To do: From the listing below, reproduce word for word the part that opens with the line containing "destruct (Z.ltb_spec MAX_XFER_BYTES" and closes with the line containing "split; [nia|]. change"; reproduce nothing else.

Information shown:
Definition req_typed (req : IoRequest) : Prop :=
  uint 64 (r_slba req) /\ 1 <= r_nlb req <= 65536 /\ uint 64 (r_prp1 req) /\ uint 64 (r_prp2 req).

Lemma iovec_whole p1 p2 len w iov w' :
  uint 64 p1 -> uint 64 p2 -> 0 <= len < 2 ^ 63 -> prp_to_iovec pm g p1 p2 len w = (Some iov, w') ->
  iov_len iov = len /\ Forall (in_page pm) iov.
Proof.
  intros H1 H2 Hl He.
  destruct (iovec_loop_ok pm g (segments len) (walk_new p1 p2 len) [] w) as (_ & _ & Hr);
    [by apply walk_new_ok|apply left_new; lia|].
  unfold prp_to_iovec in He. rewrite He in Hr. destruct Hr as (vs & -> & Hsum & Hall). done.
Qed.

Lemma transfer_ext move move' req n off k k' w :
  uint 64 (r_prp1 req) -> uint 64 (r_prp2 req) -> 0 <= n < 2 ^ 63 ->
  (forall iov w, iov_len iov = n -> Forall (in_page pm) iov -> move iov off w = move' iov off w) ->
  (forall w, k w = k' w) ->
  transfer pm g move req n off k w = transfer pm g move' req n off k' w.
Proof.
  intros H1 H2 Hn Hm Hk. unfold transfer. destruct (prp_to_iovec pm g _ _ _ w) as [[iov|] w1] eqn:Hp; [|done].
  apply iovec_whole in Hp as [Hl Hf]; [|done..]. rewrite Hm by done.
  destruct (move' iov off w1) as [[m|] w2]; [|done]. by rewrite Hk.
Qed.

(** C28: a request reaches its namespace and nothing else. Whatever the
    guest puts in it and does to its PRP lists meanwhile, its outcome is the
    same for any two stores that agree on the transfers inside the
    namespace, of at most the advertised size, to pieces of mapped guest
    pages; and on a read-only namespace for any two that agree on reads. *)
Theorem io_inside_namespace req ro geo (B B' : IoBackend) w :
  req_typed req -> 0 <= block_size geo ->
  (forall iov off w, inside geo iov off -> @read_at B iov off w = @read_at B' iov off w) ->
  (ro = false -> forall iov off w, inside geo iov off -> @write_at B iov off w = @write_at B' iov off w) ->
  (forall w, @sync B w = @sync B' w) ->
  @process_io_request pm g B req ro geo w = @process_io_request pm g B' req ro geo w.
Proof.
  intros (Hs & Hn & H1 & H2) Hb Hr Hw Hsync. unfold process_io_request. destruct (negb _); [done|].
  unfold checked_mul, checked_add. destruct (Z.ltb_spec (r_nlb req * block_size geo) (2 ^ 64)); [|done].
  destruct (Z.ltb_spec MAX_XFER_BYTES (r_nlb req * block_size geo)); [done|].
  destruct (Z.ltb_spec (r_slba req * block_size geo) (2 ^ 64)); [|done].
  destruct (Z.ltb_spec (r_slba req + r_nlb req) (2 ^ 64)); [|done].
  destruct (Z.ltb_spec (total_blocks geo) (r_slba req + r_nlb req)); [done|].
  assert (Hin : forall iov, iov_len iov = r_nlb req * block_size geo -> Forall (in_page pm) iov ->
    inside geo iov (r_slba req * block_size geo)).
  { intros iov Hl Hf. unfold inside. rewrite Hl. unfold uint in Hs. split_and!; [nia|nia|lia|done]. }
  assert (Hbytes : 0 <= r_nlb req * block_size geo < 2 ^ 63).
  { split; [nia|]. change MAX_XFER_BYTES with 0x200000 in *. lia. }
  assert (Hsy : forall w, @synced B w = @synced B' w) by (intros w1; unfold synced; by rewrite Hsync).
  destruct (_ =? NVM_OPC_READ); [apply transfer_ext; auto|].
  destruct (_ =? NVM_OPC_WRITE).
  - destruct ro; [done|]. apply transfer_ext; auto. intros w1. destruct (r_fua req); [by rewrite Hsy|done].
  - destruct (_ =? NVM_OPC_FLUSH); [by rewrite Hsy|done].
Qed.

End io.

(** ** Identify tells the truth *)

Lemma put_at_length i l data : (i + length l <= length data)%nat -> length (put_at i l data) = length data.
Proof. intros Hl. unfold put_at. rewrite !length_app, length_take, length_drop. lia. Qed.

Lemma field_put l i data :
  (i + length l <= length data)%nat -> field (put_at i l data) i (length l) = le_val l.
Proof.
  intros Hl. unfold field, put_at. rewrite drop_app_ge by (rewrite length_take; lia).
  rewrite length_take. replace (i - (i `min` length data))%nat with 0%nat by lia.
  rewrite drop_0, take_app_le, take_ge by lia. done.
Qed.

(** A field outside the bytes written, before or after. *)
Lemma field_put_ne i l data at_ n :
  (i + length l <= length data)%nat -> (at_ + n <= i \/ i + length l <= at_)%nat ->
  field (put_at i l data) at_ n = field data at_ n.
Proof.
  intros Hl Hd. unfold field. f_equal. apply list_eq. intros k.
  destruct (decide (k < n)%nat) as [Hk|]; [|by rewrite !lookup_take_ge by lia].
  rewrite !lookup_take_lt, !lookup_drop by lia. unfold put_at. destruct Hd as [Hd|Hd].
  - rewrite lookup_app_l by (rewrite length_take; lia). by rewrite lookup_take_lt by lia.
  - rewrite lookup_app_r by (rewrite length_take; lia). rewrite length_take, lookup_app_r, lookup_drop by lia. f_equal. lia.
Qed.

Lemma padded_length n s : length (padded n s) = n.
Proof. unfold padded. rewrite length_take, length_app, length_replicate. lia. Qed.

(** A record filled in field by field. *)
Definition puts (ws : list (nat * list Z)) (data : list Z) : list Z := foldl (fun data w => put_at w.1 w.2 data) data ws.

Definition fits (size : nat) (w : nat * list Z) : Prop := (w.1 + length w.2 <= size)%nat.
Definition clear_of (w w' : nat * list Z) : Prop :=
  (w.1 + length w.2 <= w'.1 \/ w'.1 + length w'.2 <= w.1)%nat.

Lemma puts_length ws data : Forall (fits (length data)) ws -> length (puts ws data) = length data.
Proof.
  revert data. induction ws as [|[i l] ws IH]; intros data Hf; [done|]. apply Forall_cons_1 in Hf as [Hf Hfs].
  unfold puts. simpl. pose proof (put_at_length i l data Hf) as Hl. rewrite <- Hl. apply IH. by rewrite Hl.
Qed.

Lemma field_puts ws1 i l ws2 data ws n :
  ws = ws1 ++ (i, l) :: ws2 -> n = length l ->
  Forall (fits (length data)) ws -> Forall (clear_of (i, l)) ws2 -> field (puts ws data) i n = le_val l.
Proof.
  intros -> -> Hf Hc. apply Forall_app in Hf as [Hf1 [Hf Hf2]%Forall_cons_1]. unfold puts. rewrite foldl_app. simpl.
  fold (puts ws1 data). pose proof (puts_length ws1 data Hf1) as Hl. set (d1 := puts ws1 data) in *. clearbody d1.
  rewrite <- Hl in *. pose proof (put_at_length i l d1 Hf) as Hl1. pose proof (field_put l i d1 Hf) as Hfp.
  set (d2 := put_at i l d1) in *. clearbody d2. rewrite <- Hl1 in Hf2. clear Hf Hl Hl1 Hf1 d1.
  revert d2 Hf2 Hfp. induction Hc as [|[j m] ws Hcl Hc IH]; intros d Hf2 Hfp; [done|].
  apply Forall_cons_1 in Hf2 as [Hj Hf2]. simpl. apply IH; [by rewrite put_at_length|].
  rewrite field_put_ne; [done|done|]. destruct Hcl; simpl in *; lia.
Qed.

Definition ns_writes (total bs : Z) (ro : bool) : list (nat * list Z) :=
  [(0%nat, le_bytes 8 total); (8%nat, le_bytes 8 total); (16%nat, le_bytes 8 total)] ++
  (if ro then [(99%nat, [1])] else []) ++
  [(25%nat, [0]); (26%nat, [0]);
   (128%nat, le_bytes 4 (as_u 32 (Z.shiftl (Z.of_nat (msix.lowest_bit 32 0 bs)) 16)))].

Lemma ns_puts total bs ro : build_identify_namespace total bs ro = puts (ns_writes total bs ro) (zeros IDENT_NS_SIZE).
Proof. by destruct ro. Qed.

--

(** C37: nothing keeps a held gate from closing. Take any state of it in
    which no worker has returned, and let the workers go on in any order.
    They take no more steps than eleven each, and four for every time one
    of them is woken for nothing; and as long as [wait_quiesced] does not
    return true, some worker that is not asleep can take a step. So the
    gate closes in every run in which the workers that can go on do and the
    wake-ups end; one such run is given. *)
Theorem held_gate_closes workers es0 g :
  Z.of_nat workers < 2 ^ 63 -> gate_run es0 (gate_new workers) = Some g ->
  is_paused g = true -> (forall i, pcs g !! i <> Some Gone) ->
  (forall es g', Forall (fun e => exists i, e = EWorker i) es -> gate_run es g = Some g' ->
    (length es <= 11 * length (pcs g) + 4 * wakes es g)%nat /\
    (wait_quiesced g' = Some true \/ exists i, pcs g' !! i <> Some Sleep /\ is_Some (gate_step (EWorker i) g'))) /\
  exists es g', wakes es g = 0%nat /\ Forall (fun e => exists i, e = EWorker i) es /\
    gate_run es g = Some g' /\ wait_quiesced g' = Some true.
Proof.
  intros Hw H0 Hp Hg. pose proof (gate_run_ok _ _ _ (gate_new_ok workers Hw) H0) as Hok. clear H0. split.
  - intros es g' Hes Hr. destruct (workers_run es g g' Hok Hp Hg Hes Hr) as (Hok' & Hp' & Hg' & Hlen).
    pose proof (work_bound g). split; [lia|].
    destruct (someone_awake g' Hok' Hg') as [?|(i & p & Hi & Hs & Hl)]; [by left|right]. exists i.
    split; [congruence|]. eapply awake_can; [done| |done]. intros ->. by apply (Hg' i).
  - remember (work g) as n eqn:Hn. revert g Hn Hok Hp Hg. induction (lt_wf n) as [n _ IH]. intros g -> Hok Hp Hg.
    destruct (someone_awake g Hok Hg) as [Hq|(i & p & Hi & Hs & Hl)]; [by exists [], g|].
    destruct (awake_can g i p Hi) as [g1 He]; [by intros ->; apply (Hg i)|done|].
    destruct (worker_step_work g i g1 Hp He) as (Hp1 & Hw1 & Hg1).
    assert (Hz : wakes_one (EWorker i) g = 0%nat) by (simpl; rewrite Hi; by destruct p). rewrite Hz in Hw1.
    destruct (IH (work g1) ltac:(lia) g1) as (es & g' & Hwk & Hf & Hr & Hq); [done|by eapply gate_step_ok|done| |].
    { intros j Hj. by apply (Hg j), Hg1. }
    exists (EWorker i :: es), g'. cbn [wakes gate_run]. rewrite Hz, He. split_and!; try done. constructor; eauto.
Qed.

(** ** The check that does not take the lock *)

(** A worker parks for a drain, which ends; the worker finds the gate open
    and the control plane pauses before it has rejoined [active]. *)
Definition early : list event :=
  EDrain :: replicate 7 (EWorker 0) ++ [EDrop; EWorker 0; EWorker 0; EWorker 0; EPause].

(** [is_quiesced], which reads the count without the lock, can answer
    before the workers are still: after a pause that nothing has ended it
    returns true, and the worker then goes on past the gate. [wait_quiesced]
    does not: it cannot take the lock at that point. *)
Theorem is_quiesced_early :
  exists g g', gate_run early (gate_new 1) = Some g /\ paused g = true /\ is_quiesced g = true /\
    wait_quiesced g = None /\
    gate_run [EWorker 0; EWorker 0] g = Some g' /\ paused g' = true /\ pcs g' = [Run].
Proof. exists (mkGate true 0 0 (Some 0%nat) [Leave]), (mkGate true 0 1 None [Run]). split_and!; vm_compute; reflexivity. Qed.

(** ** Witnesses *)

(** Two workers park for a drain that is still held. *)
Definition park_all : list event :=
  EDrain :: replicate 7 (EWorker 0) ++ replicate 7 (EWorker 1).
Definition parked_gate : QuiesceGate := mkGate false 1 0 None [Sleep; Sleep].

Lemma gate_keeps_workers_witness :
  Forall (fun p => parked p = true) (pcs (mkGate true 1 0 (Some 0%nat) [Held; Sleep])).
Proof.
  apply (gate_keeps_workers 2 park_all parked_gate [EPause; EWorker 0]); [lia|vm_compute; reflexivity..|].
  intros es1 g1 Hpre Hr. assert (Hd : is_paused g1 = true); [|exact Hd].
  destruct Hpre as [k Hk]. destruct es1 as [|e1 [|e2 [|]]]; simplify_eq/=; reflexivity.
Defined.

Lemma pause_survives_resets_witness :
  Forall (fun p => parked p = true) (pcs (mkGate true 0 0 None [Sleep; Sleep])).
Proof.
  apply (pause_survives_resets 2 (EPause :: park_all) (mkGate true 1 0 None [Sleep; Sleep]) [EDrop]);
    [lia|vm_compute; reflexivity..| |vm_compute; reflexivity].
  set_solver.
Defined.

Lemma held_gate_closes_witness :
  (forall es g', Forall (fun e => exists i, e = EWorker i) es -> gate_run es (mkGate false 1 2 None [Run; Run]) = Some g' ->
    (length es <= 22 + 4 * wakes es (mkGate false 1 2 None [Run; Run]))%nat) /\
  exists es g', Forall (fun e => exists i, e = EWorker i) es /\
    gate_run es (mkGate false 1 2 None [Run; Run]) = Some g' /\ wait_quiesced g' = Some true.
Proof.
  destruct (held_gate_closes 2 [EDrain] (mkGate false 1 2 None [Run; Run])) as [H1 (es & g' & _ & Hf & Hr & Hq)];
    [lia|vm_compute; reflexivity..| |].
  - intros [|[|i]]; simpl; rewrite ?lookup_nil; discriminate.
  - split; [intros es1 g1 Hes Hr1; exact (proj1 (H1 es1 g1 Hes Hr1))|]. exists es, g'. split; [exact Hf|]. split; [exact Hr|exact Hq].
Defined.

Completed exercise:
  destruct (Z.ltb_spec MAX_XFER_BYTES (r_nlb req * block_size geo)); [done|].
  destruct (Z.ltb_spec (r_slba req * block_size geo) (2 ^ 64)); [|done].
  destruct (Z.ltb_spec (r_slba req + r_nlb req) (2 ^ 64)); [|done].
  destruct (Z.ltb_spec (total_blocks geo) (r_slba req + r_nlb req)); [done|].
  assert (Hin : forall iov, iov_len iov = r_nlb req * block_size geo -> Forall (in_page pm) iov ->
    inside geo iov (r_slba req * block_size geo)).
  { intros iov Hl Hf. unfold inside. rewrite Hl. unfold uint in Hs. split_and!; [nia|nia|lia|done]. }
  assert (Hbytes : 0 <= r_nlb req * block_size geo < 2 ^ 63).
  { split; [nia|]. change MAX_XFER_BYTES with 0x200000 in *. lia. }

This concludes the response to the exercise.